◆ Prompt ◆
Restate the listing below word for word.

◆ Material to process ◆
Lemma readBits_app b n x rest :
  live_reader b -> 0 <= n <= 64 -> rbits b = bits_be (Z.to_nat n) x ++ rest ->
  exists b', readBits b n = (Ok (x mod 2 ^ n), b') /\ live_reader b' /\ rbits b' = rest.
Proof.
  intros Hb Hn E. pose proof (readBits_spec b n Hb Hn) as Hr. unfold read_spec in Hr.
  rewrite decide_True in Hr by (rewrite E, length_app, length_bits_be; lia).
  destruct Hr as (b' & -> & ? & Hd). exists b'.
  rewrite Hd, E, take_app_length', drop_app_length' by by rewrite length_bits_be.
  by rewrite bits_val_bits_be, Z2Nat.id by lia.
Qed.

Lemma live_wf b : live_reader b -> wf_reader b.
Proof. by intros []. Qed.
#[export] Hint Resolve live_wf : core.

◆ Output below ◆
Lemma readBits_app b n x rest :
  live_reader b -> 0 <= n <= 64 -> rbits b = bits_be (Z.to_nat n) x ++ rest ->
  exists b', readBits b n = (Ok (x mod 2 ^ n), b') /\ live_reader b' /\ rbits b' = rest.
Proof.
  intros Hb Hn E. pose proof (readBits_spec b n Hb Hn) as Hr. unfold read_spec in Hr.
  rewrite decide_True in Hr by (rewrite E, length_app, length_bits_be; lia).
  destruct Hr as (b' & -> & ? & Hd). exists b'.
  rewrite Hd, E, take_app_length', drop_app_length' by by rewrite length_bits_be.
  by rewrite bits_val_bits_be, Z2Nat.id by lia.
Qed.

Lemma live_wf b : live_reader b -> wf_reader b.
Proof. by intros []. Qed.
#[export] Hint Resolve live_wf : core.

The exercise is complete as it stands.